Assim, concluíram que o prazer está correlacionado com polos das três dimensões dos valores organizacionais, enquanto que o sofrimento correlaciona-se negativamente com esses polos, o que pode indicar que a cultura assume um papel de gratificação e realização do desejo, por isso, espaço para o prazer, emergindo o sofrimento quando este prazer não tem mais lugar, não sendo assim, geradora de sofrimento, mas reguladora à medida que o sofrer mais ou menos depende do quanto de prazer foi restringido pelas imposições externas.

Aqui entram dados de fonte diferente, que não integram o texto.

(* ===== verification/MMScan.v ===== *)
(** * The range allocator of drm_mm.c: scanning for eviction

    [drm_mm_scan_add_block] takes blocks out of the ring provisionally until
    the hole they leave is large enough; [drm_mm_scan_remove_block] puts them
    back and says which of them to evict.  Adding blocks and removing them in
    the reverse order gives the manager back, up to the scratch fields of the
    scan; the blocks marked for eviction make room for the allocation that was
    scanned for. *)

From S2P Require Import Prelude MM MMInv MMAlloc MMFree.

(** ** Equality up to the scratch fields *)

Definition node_eqv (a b : drm_mm_node) : Prop :=
  hole_follows a = hole_follows b /\ scanned_block a = scanned_block b /\
  scanned_prev_free a = scanned_prev_free b /\ scanned_next_free a = scanned_next_free b /\
  allocated a = allocated b /\ node_color a = node_color b /\
  node_start a = node_start b /\ node_size a = node_size b /\
  (scanned_block a = true -> scan_prev a = scan_prev b /\
     scanned_preceeds_hole a = scanned_preceeds_hole b).

#[global] Instance node_eqv_equivalence : Equivalence node_eqv.
Proof.
  split.
  - intros a. unfold node_eqv. tauto.
  - intros a b (?&E&?&?&?&?&?&?&Hs). unfold node_eqv. rewrite <-E.
    split_and!; try done. intros H'. by destruct (Hs H').
  - intros a b c (?&E&?&?&?&?&?&?&Hs) (?&E'&?&?&?&?&?&?&Hs'). unfold node_eqv.
    split_and!; try congruence. intros H'. destruct (Hs H'). rewrite E in H'. destruct (Hs' H').
    split; congruence.
Qed.

Definition mm_eqv (m m' : drm_mm) : Prop :=
  node_list m = node_list m' /\ hole_stack m = hole_stack m' /\
  unused_nodes m = unused_nodes m' /\ num_unused m = num_unused m' /\
  scanned_blocks m = scanned_blocks m' /\ color_adjust m = color_adjust m' /\
  forall k, option_Forall2 node_eqv (nodes m !! k) (nodes m' !! k).

#[global] Instance mm_eqv_equivalence : Equivalence mm_eqv.
Proof.
  split.
  - intros m. unfold mm_eqv. split_and!; try done.
  - intros m m' (?&?&?&?&?&?&Hk). unfold mm_eqv. split_and!; done.
  - intros m1 m2 m3 (?&?&?&?&?&?&Hk) (?&?&?&?&?&?&Hk'). unfold mm_eqv.
    split_and!; try congruence. intros k. by transitivity (nodes m2 !! k).
Qed.

Lemma mm_eqv_get m m' k : mm_eqv m m' -> node_eqv (get m k) (get m' k).
Proof.
  intros (_&_&_&_&_&_&Hk). specialize (Hk k). unfold get. rewrite !lookup_total_alt.
  by destruct Hk.
Qed.

Lemma mm_eqv_live m m' k : mm_eqv m m' -> live m k <-> live m' k.
Proof.
  intros (_&_&_&_&_&_&Hk). specialize (Hk k). unfold live.
  destruct Hk; rewrite ?is_Some_alt; done.
Qed.

Lemma node_eqv_end a b : node_eqv a b -> hole_start_of a = hole_start_of b.
Proof. intros (_&_&_&_&_&_&E&E'&_). unfold hole_start_of. by rewrite E, E'. Qed.

Lemma mm_eqv_extent m m' k : mm_eqv m m' ->
  block_start m k = block_start m' k /\ block_end m k = block_end m' k.
Proof.
  intros Hm. pose proof (mm_eqv_get m m' k Hm) as Hk. split.
  - by destruct Hk as (_&_&_&_&_&_&E&_).
  - by apply node_eqv_end.
Qed.

(** The invariant does not depend on the scratch fields. *)
Lemma mm_wf_eqv m m' s e : mm_eqv m m' -> mm_wf m s e -> mm_wf m' s e.
Proof.
  intros Hm Hwf. pose proof Hm as (Hl & Hh & Hu & Hn & Hs & _ & _).
  assert (forall k, node_eqv (get m k) (get m' k)) as Hk by (intros; by apply mm_eqv_get).
  split.
  - apply Hwf.
  - destruct (Hk HEAD) as (_&_&_&_&_&_&<-&<-&_). apply Hwf.
  - rewrite <-Hl. apply Hwf.
  - intros n. rewrite <-Hl, <-(mm_eqv_live m m') by done. apply (wf_live _ _ _ Hwf).
  - intros n. rewrite <-Hl. intros Hin%(wf_block _ _ _ Hwf). revert Hin. unfold block_ok, block_start.
    destruct (Hk n) as (_&->&->&->&->&_&->&->&_). done.
  - unfold node_ring. rewrite <-Hl. apply (Chain_impl _ _ _ (wf_chain _ _ _ Hwf)).
    intros ? a b ? _ [Hle Hf]. unfold adjacent.
    destruct (mm_eqv_extent m m' a Hm) as [_ <-], (mm_eqv_extent m m' b Hm) as [<- _].
    destruct (Hk a) as (<-&_). done.
  - rewrite <-Hh. apply Hwf.
  - intros n. rewrite <-Hh, <-Hl. destruct (Hk n) as (<-&_). apply (wf_hole_iff _ _ _ Hwf).
  - rewrite <-Hu, <-Hn. apply Hwf.
  - intros n. rewrite <-Hu, <-Hl, <-(mm_eqv_live m m') by done.
    destruct (Hk n) as (_&<-&<-&<-&<-&_). apply (wf_unused_off _ _ _ Hwf).
  - rewrite <-Hs. apply Hwf.
Qed.

#[global] Instance mm_wf_proper : Proper (mm_eqv ==> eq ==> eq ==> iff) mm_wf.
Proof. intros m m' Hm s ? <- e ? <-. split; by apply mm_wf_eqv. Qed.

#[global] Instance free_interval_proper : Proper (mm_eqv ==> eq ==> eq ==> eq ==> eq ==> iff) free_interval.
Proof.
  intros m m' Hm s ? <- e ? <- st ? <- sz ? <-. unfold free_interval.
  pose proof Hm as (<- & _). split; (intros (? & ? & Hf); split_and!; [done..|]; intros n Hn;
    specialize (Hf n Hn); destruct (mm_eqv_extent m m' n Hm) as [E1 E2]; lia).
Qed.

(** ** One block *)

(** What a scan needs of the manager between two of its steps; [m0] is the
    manager the scan started from. *)
Record scan_ok (m0 m : drm_mm) : Prop := {
  so_nodup : NoDup (HEAD :: node_list m);
  so_live : forall n, n ∈ HEAD :: node_list m -> live m n;
  so_plain : forall n, n ∈ node_list m -> scanned_block (get m n) = false;
  so_count : 0 <= scanned_blocks m;
  so_extent : forall n, node_start (get m n) = node_start (get m0 n) /\
    node_size (get m n) = node_size (get m0 n);
  so_chain : Chain (fun x y => block_end m0 x <= block_start m0 y) (node_ring m);
  so_pos : forall n, n ∈ node_list m -> block_start m0 n <= block_end m0 n;
  so_sub : forall n, n ∈ node_list m -> n ∈ node_list m0 }.

Definition scan_range (m : drm_mm) : option (Z * Z) :=
  if scan_check_range m then Some (scan_start m, scan_end m) else None.

(** The state after [drm_mm_scan_add_block] of [n], the node between [p] and [b]. *)
Record scan_added (m : drm_mm) (n : nid) (l1 : list nid) (p : nid) (l2 : list nid) (b : nid)
    (r : Z) (m1 : drm_mm) : Prop := {
  ad_ring : HEAD :: node_list m = l1 ++ p :: n :: l2;
  ad_ring' : HEAD :: node_list m1 = l1 ++ p :: l2;
  ad_next : hd_error (l2 ++ [HEAD]) = Some b;
  ad_nodes : nodes m1 =
    <[n := set_scan_links (hole_follows (get m p)) p (prev_scanned_node m)
             (set_scanned true (get m n))]> (<[p := set_hole_follows true (get m p)]> (nodes m));
  ad_same : hole_stack m1 = hole_stack m /\ unused_nodes m1 = unused_nodes m /\
    num_unused m1 = num_unused m /\ color_adjust m1 = color_adjust m;
  ad_count : scanned_blocks m1 = u32 (scanned_blocks m + 1);
  ad_params : scan_range m1 = scan_range m /\ scan_size m1 = scan_size m /\
    scan_alignment m1 = scan_alignment m;
  ad_result : (r = 1 /\ scan_hit_start m1 = block_end m p /\ scan_hit_end m1 = block_start m b) \/
    (r = 0 /\ scan_hit_start m1 = scan_hit_start m /\ scan_hit_end m1 = scan_hit_end m);
  ad_check : color_adjust m = None -> (r =? 1) =
    check_free_hole (fst (clip (scan_range m) (block_end m p, block_start m b)))
      (snd (clip (scan_range m) (block_end m p, block_start m b)))
      (scan_size m) (scan_alignment m) }.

Portanto, os autores afirmam que o prazer e a diminuição ou evitação do sofrimento encontram-se relacionados a um contexto organizacional onde predominam a percepção dos valores do polo da autonomia, estrutura igualitária e harmonia, que constituem a base para um contexto organizacional mais flexível, resgatando e dando condições para a satisfação das necessidades e para o trabalho assumir seu papel de ser fonte de prazer.

Diante das pesquisas apresentadas é possível entender que as vivências de sofrimento e prazer no trabalho, embora sejam vivências subjetivas dos próprios trabalhadores, compartilhadas coletivamente ou não, dependem da cultura organizacional instituída na empresa para expressarem o que lhes são mais forte, prazer ou sofrimento.

Então, fica claro que todo trabalho veicula implicitamente um custo humano expresso sob a forma de carga de trabalho, cujas vivências de sofrimento e prazer, resultam do confronto do sujeito com essa carga que, consequentemente, traz impactos para seu bem-estar psíquico.

Sofrer ou ter prazer no trabalho pode ter elementos intrínsecos do ambiente laboral, mas padecer desse sofrimento dependerá das estratégias adotadas pelo trabalhador para que a sua manutenção no emprego não o enlouqueça, pelo contrário, o faça crescer profissionalmente, emocionalmente e socialmente.

Conclui-se, então, que a importância deste estudo centraliza-se na forma de relacionar-se com o outro, de compreensão dos valores e atitudes que fazem parte do sujeito, onde o método da psicodinâmica desperta no sujeito a capacidade de ver a

situação real de trabalho e que seja transformador de si mesmo e do seu entorno, propiciando um ambiente sadio de trabalho, ainda que complexo e conturbador.